(** Lines 138-141: the method pads the three arrays and calls itself. *)
Fixpoint new_weight_rec (depth : nat) (i : sample) (p : Params) : M weight :=
  match depth with
  | O => raise RecursionError
  | S depth =>
      st <- get ;;
      a <- lift (np_pad_matrix (adjacency st)) ;;
      modify (fun st => set_adjacency st a) ;;;
      modify (fun st => set_counter st (np_pad_vector 1 (_counter st))) ;;;
      modify (fun st => set_permanent_mask st
                          (np_pad_vector false (_permanent_mask st))) ;;;
      new_weight_rec depth i p
  end.

Definition new_weight (i : sample) (p : Params) : M weight :=
  new_weight_rec recursion_limit i p.

(** *** Pruning *)

(** [np.where(perm_labels == label)[0][0]], where there is one. *)
Definition position (perm_labels : list nat) (label : Z) : option nat :=
  fst <$> list_find (fun p => Z.of_nat p = label) perm_labels.

(** Lines 150-154: the dictionary from the labels in use that survive to
    their new index. *)
Definition label_map (perm_labels : list nat) (labels : list Z) : gmap Z nat :=
  list_to_map
    (omap (fun label => pair label <$> position perm_labels label)
          (np_unique labels)).

(** Lines 160 and 195: the activations and caches of all categories,
    transposed by [zip]; unpacking the result into two names needs at least
    one category. *)
Definition choices (x : sample) : M (list Q * list cache) :=
  st <- get ;;
  match W st with
  | [] => raise ValueError
  | _ =>
      let Tc := (fun w => category_choice x w (params st)) <$> W st in
      ret (Tc.*1, Tc.*2)
  end.

(** The array [T] of lines 161 and 196. *)
Definition activations (x : sample) (p : Params) (ws : list weight) : list Q :=
  (fun w => (category_choice x w p).1) <$> ws.

(** The tuple [T_cache] of lines 160 and 195. *)
Definition caches (x : sample) (p : Params) (ws : list weight) : list cache :=
  (fun w => (category_choice x w p).2) <$> ws.

(** Lines 157-164, the body of the loop over the data set. *)
Definition prune_sample (lm : gmap Z nat) (i : nat) (x : sample) : M unit :=
  st <- get ;;
  l <- lift (item (labels_ st) i) ;;
  match lm !! l with
  | Some l' =>
      ls <- lift (store (labels_ st) i (Z.of_nat l')) ;;
      modify (fun st => set_labels st ls)
  | None =>
      Tc <- choices x ;;
      let new_label := np_argmax Tc.1 in
      ls <- lift (store (labels_ st) i (Z.of_nat new_label)) ;;
      modify (fun st => set_labels st ls) ;;;
      st <- get ;;
      c <- lift (np_incr (_counter st) new_label) ;;
      modify (fun st => set_counter st c)
  end.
__________
Assignment
Line count for the string "raise": tally the lines of the records above that contain it and give only the result.

Response for this exercise
2